With respect to plaintiff's remaining arguments, there is nothing in his moving papers, augmentable by discovery, supporting any of his theories. The contention that there was no consideration for the agreement is without merit. It has been well-settled for at least a century and a half that consideration lies in the mutuality of releases. See, e.g., Administrators of Ackerman v. Executor of Vreeland, 14 N.J. Eq. 23, 28 (Ch. 1861). And see Restatement (Second) of Contracts §§ 74 and 75 (1981).

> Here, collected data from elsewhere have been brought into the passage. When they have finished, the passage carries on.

Lemma Session_7_Model_1_path self q :
  map arch (Session_7_Model_1.children self) = Session_7_Model_1_arch q ->
  map arch (forward_path (ISession_7_Model_1 self)) = Session_7_Model_1_path_arch q.
Proof.
  destruct self. unfold forward_path, children, Session_7_Model_1.children.
  cbn [removelast map Session_7_Model_1.convblock1 Session_7_Model_1.convblock2
       Session_7_Model_1.convblock3 Session_7_Model_1.pool1
       Session_7_Model_1.convblock4 Session_7_Model_1.convblock5
       Session_7_Model_1.pool2 Session_7_Model_1.convblock6
       Session_7_Model_1.gap Session_7_Model_1.convblock7
       Session_7_Model_1.dropout].
  unfold Session_7_Model_1_arch, Session_7_Model_1_path_arch. cbn [app].
  intros H. injection H as -> -> -> -> -> -> -> -> -> -> _. reflexivity.
Qed.

Lemma arch_session_6_path q :
  map arch (session_6_path_arch q) = session_6_path_arch q.
Proof. reflexivity. Qed.

Lemma arch_Session_7_Model_1_path q :
  map arch (Session_7_Model_1_path_arch q) = Session_7_Model_1_path_arch q.
Proof. reflexivity. Qed.

(** X12.  The sizes in the comments of [session_6_Model] hold.  Take an
    object with the attributes that [session_6_Model.__init__] assigns once
    [dropout_value] is bound to a probability, and a batch of single-channel
    28x28 images: [pool1] returns 12x12 images ("output_size = 12"), [gap]
    returns 1x1 ("output_size = 1"), every block accepts its input, and a
    [forward] that returns gives shape [(n, 10)]. *)
Theorem session_6_forward_comment_sizes `{K : Kernels} q self training n :
  map arch (session_6_Model.children self) = session_6_arch q ->
  1 <= n ->
  scan_shapes (forward_path (Isession_6_Model self)) training [n; 1; 28; 28] =
    [ Some [n; 16; 26; 26]; Some [n; 32; 24; 24]; Some [n; 10; 24; 24];
      Some [n; 10; 12; 12];
      Some [n; 16; 10; 10]; Some [n; 16; 8; 8]; Some [n; 16; 6; 6];
      Some [n; 16; 6; 6];
      Some [n; 16; 1; 1]; Some [n; 10; 1; 1] ]
  /\ forall x s y s',
       t_shape x = [n; 1; 28; 28] ->
       session_6_Model.forward self training x s = (Ok y, s') ->
       t_shape y = [n; 10].
Proof.
  intros A Hn. apply session_6_path in A.
  assert (Hscan : scan_shapes (forward_path (Isession_6_Model self)) training
                    [n; 1; 28; 28]
                  = scan_shapes (session_6_path_arch q) training [n; 1; 28; 28]).
  { apply scan_shapes_arch. rewrite A, arch_session_6_path. reflexivity. }
  rewrite Hscan, session_6_scan_shapes by exact Hn.
  split; [reflexivity |].
  intros x s y s' Hx H.
  apply (forward_post_holds (Isession_6_Model self)) in H as (_ & _ & S & _).
  unfold forward_shape in S. rewrite Hx in S.
  rewrite (out_shape_Sequential_arch training _ (session_6_path_arch q)) in S
    by (rewrite A, arch_session_6_path; reflexivity).
  rewrite (scan_shapes_out training _ _
             [ [n; 16; 26; 26]; [n; 32; 24; 24]; [n; 10; 24; 24]; [n; 10; 12; 12];
               [n; 16; 10; 10]; [n; 16; 8; 8]; [n; 16; 6; 6]; [n; 16; 6; 6];
               [n; 16; 1; 1]; [n; 10; 1; 1] ]
             (session_6_scan_shapes q training n Hn)) in S.
  cbn [List.last] in S. rewrite view_columns in S. congruence.
Qed.

(** An object with the attributes of the hypothesis, for the dropout
    probability 1/10: the blocks of [session_6_arch], in the order of the
    attributes. *)
Definition session_6_0_self : session_6_Model.t :=
  Eval vm_compute in
    match session_6_arch (1 # 10) with
    | [a; b; c; d; e; f; g; h; i; j; k] =>
        session_6_Model.mk a b c d e f g h i j k
    | _ => session_6_Model.mk ReLU ReLU ReLU ReLU ReLU ReLU ReLU ReLU ReLU ReLU ReLU
    end.
(** * Quick Ride shareholder backend ([backend/server.js])

    A shallow embedding of the Express routes of [server.js] that carry
    business rules: the running-stage helper, registration, login, the
    agreement status update and deletion, the stage routes, the two
    dividend routes and the pagination of the agreement PDF.

    - The SQLite tables are lists of rows in rowid order; a route is a
      function from the database (and the request) to the new database
      and the HTTP response.
    - JavaScript numbers are kept abstract behind the class [JsNumber];
      the routes are written once against it.  Two instances are given:
      [B64], IEEE 754 binary64 as specified by [SpecFloat] (what Node
      runs), and [Exact], rationals extended with NaN and the
      infinities (arithmetic without binary rounding error), on which the
      numeric bounds of the dividend allocator are proved.
    - [bcrypt], the clock and PDFKit's text measurement are parameters. *)

From Stdlib Require Import ZArith QArith Qround Qabs List Bool String Ascii.
From Stdlib Require Import Lia Lqa SpecFloat DecimalString.
Import ListNotations.

Open Scope string_scope.
Open Scope Z_scope.

(** ** JavaScript numbers *)

(** The operations of a JS number that [server.js] uses. *)
Class JsNumber (num : Type) : Type := {
  num_of_Z : Z -> num;                 (* an integer literal *)
  NaN : num;
  js_add : num -> num -> num;          (* x + y *)
  js_sub : num -> num -> num;          (* x - y *)
  js_mul : num -> num -> num;          (* x * y *)
  js_div : num -> num -> num;          (* x / y *)
  js_lt : num -> num -> bool;          (* x < y *)
  js_le : num -> num -> bool;          (* x <= y *)
  js_eq : num -> num -> bool;          (* x === y *)
  ToBoolean : num -> bool;             (* truthiness: false for 0, -0, NaN *)
  Math_round : num -> num;
  Math_max : num -> num -> num
}.

Declare Scope js_scope.
Delimit Scope js_scope with js.
Notation "x + y" := (js_add x y) : js_scope.
Notation "x - y" := (js_sub x y) : js_scope.
Notation "x * y" := (js_mul x y) : js_scope.
Notation "x / y" := (js_div x y) : js_scope.
Notation "x <= y" := (js_le x y) : js_scope.
Notation "x < y" := (js_lt x y) : js_scope.

(** [x || d] on numbers. *)
Definition num_or {num} `{JsNumber num} (x d : num) : num :=
  if ToBoolean x then x else d.

(** [Number(v) || 0] (and [Number(v || 0)]) for a numeric request field
    that may be missing: [undefined], 0 and NaN all give 0. *)
Definition Number_or_0 {num} `{JsNumber num} (v : option num) : num :=
  match v with
  | Some x => num_or x (num_of_Z 0)
  | None => num_of_Z 0
  end.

The economic duress claim plaintiff makes is based on his need for money at the time he executed the settlement agreement because of difficult divorce proceedings he was going through, the fact that he had a cash-flow problem because he had significant assets tied up in the construction of a house, and because of downturns in the stock market. While plaintiff may well have felt pressured by these developments, they do not constitute economic duress in the legal sense, which has been defined as a wrongful or unlawful act that deprives the victim of his unfettered will. See, e.g., Quigley v. KPMG Peat Marwick, L.L.P., 330 N.J. Super. 252, 263 (App. Div.), certif. denied, 165 N.J. 527 (2000). See also Whalen v. Schoor, DePalma & Canger Group, Inc., 305 N.J. Super. 501, 508 (App. Div. 1997) (duress defined as a party having overwhelming economic power using its dominance to exert wrongful pressure on the other). We think it plain that plaintiff's need for money in the absence of any claim by him of deprivation of free will by reason of defendant's conduct simply does not amount to economic duress remediable in law.

Nor do plaintiff's papers suggest a prima facie case of unconscionability. The settlement was negotiated, not dictated. See, e.g., Howard v. Diolosa, 241 N.J. Super. 222, 230 (App. Div.), certif. denied, 122 N.J. 414 (1990). Plaintiff was free to seek better terms and to seek judicial recourse if he felt that he had been exploited or economically abused. The additional terms he requested were all incorporated. The fact of the matter, undeniable from this record, is that plaintiff made a conscious and voluntary decision, based on his perceived need for money, to enter into the settlement agreement. After thoughts about how much more he might have been able to receive do not render the settlement agreement he decided to accept unconscionable or the product of economic duress.

The summary judgment dismissing the complaint is affirmed.